### LISTED ENTRIES
• • • • • • •
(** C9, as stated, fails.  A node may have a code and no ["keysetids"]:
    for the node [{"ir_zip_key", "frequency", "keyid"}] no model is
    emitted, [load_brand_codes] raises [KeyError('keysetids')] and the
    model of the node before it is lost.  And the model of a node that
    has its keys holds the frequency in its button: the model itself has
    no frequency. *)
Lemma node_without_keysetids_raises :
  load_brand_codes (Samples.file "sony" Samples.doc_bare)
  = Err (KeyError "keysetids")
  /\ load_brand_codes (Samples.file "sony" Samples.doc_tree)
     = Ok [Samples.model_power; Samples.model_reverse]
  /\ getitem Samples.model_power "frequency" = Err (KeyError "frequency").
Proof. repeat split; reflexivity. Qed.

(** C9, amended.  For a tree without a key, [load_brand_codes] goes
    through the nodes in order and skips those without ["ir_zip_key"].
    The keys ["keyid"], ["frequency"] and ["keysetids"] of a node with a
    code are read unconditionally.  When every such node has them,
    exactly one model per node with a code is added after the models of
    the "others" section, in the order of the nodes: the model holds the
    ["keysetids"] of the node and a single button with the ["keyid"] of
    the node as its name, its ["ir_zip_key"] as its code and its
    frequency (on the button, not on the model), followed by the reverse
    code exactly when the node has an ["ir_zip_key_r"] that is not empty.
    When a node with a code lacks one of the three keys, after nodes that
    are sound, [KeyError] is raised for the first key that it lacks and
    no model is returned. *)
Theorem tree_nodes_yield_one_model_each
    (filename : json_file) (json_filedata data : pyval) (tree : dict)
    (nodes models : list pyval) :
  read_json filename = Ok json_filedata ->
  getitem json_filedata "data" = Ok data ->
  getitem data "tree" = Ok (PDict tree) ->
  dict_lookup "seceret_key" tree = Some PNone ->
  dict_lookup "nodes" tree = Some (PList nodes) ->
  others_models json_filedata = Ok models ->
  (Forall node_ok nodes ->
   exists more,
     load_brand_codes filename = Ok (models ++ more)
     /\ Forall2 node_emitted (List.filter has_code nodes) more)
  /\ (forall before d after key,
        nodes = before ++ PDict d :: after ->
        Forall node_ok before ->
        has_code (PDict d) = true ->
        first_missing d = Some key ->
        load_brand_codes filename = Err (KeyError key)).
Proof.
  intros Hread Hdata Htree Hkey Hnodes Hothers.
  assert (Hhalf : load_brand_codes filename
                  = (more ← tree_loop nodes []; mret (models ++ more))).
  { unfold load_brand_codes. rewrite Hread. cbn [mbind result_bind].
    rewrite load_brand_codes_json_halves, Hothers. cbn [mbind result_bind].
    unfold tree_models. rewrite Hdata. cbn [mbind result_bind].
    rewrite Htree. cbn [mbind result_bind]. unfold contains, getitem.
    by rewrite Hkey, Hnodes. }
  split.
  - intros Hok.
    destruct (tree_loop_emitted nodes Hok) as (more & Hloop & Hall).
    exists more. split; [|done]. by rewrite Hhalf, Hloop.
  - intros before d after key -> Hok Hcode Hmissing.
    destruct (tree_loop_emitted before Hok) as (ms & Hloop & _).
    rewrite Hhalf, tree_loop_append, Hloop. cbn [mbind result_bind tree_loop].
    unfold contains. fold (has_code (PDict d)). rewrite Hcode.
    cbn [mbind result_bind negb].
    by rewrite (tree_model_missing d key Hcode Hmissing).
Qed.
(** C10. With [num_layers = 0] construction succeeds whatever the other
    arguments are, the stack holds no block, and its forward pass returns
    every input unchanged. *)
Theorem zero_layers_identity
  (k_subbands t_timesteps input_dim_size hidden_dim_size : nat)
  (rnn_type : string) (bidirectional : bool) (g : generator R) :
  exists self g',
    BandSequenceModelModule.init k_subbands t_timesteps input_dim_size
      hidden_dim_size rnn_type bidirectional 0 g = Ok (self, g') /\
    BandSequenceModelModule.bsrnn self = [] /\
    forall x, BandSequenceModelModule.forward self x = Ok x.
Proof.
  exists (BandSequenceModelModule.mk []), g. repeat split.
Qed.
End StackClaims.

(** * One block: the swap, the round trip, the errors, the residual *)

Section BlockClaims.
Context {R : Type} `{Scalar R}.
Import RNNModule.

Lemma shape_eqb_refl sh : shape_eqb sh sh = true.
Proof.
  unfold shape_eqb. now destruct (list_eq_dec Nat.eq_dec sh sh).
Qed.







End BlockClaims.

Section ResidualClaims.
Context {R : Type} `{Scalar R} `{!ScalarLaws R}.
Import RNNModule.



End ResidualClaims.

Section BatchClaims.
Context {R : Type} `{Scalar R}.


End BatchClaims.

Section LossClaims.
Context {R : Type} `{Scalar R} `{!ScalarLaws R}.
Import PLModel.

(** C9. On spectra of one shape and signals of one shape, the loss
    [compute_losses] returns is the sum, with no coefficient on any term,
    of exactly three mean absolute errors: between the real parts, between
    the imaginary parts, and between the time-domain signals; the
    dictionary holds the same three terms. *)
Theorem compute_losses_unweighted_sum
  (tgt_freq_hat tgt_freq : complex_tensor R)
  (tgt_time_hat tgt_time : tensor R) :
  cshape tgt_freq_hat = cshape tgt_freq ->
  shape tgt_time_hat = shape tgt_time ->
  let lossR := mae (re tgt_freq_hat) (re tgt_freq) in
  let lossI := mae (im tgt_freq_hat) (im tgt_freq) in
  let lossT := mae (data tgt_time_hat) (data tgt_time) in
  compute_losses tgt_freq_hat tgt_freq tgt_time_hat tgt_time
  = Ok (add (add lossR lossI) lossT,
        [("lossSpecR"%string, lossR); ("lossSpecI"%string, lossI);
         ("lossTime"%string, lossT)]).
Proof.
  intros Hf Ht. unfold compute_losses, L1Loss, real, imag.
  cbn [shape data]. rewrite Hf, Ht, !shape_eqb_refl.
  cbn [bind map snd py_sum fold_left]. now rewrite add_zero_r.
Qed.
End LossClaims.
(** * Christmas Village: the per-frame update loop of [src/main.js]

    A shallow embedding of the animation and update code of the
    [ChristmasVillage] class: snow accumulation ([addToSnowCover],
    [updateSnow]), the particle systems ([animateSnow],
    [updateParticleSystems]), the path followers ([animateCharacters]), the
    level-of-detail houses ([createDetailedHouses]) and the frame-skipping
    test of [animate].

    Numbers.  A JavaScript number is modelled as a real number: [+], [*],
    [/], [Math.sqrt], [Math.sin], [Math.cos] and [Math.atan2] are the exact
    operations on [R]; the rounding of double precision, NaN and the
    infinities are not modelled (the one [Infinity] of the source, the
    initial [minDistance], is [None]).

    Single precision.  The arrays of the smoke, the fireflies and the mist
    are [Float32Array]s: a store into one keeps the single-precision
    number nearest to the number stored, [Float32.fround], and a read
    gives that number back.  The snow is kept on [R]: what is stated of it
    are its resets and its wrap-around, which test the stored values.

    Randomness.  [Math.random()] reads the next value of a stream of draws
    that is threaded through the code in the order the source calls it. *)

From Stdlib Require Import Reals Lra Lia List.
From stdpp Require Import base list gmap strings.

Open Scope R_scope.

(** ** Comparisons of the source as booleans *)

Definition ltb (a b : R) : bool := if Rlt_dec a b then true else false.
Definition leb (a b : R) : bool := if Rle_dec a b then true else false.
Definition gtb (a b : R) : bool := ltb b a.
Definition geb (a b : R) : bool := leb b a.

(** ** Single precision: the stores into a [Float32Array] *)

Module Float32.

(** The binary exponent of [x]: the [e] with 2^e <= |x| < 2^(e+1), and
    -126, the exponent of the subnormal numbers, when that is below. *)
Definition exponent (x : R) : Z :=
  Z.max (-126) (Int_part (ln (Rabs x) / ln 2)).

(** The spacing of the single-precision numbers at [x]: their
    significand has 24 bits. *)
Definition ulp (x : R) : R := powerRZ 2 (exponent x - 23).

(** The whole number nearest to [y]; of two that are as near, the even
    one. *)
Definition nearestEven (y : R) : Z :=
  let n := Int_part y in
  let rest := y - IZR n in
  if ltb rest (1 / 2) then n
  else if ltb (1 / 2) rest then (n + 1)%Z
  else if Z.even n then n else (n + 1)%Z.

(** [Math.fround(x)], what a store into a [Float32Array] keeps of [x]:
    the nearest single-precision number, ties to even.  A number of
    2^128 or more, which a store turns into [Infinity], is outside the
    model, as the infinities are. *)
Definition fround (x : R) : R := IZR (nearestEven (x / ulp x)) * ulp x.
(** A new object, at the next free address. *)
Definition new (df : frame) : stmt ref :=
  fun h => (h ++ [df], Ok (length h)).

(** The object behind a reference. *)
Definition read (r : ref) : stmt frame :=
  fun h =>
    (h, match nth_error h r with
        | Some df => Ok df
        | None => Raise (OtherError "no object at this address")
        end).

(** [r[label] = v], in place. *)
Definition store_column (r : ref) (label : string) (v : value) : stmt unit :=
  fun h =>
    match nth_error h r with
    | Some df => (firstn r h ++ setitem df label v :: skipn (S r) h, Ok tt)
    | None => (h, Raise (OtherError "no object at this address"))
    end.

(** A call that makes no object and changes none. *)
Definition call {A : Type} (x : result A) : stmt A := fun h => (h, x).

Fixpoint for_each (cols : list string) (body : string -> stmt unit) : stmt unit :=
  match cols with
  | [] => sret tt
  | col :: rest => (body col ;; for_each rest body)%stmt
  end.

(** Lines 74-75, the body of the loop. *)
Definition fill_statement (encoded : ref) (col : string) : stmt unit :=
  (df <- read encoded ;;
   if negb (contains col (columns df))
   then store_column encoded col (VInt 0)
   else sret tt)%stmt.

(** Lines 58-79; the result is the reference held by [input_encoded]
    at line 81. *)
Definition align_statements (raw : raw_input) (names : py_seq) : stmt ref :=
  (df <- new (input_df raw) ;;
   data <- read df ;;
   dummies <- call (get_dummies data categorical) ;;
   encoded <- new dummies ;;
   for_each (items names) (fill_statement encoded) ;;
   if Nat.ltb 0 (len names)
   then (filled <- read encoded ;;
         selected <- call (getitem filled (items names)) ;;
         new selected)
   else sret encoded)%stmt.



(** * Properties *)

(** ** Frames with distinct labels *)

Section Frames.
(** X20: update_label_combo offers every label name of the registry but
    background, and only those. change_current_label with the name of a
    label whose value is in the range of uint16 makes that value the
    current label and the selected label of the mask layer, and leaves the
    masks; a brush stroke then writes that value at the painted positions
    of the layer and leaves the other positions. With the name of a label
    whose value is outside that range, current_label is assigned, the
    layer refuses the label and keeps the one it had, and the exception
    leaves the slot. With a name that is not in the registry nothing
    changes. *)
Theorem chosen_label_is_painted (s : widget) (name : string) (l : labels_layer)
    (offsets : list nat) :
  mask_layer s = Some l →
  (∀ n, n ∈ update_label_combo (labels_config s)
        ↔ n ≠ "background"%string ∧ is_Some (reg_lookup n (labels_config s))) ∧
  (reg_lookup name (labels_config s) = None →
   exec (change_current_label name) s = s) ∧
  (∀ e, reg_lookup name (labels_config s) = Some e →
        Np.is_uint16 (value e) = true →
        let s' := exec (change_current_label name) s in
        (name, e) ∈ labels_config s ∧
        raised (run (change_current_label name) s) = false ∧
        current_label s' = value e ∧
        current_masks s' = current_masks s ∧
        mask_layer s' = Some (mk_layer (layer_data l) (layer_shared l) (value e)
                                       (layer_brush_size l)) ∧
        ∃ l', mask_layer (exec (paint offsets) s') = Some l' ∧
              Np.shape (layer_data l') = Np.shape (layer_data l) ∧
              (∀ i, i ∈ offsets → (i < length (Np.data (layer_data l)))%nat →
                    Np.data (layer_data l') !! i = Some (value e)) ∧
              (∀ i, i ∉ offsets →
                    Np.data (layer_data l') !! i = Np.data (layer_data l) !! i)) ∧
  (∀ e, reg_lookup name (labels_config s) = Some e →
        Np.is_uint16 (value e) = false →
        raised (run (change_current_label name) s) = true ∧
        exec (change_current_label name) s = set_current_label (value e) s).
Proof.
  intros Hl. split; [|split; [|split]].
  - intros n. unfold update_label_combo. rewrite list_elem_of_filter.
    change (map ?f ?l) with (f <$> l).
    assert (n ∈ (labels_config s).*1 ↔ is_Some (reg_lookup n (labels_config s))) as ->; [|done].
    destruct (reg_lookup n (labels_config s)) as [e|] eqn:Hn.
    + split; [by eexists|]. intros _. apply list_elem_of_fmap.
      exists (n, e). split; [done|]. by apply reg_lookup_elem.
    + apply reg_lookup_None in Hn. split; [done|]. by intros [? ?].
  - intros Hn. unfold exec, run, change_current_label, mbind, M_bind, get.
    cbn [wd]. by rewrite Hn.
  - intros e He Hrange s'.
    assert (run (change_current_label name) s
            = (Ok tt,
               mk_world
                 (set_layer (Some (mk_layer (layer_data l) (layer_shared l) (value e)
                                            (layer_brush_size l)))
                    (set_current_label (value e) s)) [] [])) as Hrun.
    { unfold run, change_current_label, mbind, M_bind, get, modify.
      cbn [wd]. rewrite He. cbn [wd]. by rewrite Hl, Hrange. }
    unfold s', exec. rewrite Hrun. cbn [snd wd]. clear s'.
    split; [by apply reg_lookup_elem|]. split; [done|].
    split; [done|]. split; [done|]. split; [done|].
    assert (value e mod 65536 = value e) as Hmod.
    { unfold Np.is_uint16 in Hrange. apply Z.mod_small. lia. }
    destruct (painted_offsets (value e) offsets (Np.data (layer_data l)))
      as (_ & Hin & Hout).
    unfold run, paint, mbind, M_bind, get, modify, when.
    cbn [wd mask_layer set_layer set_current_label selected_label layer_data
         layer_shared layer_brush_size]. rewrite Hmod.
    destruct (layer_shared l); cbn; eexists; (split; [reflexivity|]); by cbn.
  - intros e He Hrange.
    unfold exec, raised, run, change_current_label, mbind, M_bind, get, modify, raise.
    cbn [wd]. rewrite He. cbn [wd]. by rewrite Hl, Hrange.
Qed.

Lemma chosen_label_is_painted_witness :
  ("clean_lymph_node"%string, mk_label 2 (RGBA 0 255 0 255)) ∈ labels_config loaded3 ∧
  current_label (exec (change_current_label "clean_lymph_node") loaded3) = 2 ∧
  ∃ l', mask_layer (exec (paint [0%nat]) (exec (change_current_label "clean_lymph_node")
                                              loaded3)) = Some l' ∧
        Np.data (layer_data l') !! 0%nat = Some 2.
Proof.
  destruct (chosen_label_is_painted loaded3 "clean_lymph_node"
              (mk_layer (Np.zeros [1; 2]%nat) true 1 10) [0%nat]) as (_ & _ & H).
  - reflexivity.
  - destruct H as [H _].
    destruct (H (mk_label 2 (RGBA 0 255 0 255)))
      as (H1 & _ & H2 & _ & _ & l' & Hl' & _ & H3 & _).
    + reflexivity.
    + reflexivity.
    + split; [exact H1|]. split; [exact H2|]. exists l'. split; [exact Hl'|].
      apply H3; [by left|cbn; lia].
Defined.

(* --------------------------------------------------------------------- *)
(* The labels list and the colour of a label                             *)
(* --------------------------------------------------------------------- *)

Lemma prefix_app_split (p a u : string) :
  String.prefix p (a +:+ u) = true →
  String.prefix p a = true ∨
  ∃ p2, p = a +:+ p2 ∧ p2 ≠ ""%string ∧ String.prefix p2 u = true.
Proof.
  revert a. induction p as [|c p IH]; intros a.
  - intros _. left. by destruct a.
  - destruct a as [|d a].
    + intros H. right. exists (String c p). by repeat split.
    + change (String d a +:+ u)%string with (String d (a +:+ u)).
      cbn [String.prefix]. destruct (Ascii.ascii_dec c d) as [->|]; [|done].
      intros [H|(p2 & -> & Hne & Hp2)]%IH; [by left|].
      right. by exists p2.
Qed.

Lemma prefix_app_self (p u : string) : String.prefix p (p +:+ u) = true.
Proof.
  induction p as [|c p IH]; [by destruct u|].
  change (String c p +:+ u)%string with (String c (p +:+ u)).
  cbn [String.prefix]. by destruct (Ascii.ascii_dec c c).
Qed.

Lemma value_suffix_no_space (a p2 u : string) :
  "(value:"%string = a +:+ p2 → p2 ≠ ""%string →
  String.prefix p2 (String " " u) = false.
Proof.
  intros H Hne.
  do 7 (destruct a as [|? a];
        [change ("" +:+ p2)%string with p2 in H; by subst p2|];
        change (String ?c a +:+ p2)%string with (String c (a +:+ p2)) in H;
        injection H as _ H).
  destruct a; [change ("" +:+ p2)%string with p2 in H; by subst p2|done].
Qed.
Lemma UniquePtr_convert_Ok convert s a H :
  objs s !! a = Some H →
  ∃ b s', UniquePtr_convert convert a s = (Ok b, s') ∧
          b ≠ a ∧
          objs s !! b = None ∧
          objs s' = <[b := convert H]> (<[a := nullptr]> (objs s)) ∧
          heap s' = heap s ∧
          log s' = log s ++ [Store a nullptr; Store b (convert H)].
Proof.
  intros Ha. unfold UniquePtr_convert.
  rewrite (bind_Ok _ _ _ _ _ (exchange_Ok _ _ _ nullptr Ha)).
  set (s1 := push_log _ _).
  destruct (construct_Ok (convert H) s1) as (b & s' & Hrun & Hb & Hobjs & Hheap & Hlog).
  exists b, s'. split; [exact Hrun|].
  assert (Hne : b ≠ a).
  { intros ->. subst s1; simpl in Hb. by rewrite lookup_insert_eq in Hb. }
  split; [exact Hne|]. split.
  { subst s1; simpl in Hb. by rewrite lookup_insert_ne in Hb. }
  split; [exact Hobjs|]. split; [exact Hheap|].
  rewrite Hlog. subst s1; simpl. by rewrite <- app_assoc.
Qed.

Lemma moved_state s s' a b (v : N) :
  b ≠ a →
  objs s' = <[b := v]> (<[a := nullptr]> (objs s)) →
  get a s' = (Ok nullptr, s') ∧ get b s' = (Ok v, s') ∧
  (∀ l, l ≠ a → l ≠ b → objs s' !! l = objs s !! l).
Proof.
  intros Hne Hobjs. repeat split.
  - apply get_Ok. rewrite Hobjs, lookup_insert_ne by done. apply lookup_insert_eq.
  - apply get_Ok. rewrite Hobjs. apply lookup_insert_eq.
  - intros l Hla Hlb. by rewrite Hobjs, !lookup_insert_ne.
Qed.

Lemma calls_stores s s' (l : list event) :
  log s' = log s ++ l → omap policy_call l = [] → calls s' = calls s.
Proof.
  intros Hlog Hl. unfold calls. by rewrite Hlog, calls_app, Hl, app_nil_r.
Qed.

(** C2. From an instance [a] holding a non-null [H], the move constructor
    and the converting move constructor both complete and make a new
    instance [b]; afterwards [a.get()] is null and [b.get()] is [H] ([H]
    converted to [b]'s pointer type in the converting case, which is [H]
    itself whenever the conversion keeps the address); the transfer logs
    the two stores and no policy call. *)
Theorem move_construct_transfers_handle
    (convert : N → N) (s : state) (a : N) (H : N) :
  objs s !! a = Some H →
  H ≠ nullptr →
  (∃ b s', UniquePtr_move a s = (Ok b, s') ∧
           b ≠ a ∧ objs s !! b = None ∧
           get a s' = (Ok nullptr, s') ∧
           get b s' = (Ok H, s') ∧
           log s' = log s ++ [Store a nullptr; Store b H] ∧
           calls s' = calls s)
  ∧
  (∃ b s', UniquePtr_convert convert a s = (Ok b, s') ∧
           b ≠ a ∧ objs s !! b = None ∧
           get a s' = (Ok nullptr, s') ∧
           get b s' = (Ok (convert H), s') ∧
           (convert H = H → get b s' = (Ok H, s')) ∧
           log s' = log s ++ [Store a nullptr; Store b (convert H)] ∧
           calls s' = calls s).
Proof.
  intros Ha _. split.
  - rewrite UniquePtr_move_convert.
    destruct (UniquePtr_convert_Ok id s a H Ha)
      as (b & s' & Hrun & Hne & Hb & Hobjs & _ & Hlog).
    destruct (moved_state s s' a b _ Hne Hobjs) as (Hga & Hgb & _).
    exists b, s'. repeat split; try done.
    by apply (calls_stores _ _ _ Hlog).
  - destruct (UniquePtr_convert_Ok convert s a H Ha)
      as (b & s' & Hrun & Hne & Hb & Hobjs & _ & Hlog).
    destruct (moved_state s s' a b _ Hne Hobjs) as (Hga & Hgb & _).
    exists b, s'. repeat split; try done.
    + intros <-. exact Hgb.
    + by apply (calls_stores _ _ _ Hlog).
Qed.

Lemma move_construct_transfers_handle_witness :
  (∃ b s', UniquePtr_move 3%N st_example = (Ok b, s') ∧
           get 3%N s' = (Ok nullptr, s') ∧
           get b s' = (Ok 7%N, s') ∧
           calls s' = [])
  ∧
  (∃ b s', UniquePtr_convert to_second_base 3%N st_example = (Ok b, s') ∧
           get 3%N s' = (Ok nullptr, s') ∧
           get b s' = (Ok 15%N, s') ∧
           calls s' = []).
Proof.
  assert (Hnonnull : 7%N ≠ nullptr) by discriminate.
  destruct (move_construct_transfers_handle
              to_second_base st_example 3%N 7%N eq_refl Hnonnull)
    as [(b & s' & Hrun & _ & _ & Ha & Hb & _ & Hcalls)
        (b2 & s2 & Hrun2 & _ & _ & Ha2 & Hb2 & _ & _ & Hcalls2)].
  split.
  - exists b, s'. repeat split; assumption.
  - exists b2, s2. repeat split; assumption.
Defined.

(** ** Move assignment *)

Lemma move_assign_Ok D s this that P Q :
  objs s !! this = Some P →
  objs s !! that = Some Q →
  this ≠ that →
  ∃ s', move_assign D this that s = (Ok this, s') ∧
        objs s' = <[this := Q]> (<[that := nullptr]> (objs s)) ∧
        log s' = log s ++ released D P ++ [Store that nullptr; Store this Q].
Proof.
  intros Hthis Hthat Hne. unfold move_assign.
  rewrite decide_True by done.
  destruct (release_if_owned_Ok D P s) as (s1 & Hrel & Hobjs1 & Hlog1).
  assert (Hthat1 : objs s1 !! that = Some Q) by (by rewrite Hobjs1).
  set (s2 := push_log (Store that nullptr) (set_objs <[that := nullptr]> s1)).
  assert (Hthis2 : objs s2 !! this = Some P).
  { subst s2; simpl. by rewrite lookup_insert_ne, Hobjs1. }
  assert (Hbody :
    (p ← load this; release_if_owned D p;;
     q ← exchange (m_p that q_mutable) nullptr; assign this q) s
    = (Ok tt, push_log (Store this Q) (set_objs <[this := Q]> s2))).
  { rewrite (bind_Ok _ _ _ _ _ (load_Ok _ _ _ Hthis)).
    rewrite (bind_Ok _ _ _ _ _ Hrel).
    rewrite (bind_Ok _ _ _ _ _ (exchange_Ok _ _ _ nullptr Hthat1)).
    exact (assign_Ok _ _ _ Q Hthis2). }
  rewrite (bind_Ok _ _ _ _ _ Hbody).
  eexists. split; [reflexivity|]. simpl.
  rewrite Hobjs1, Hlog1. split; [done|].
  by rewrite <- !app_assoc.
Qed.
• • • • • • •
### YOUR ASSIGNMENT
Please return only the lines above, starting at the line that has "End ResidualClaims." and ending at the line that has "[compute_losses] returns is", keeping both and leaving each one unchanged.

### SOLVED EXERCISE
End ResidualClaims.

Section BatchClaims.
Context {R : Type} `{Scalar R}.


End BatchClaims.

Section LossClaims.
Context {R : Type} `{Scalar R} `{!ScalarLaws R}.
Import PLModel.

(** C9. On spectra of one shape and signals of one shape, the loss
    [compute_losses] returns is the sum, with no coefficient on any term,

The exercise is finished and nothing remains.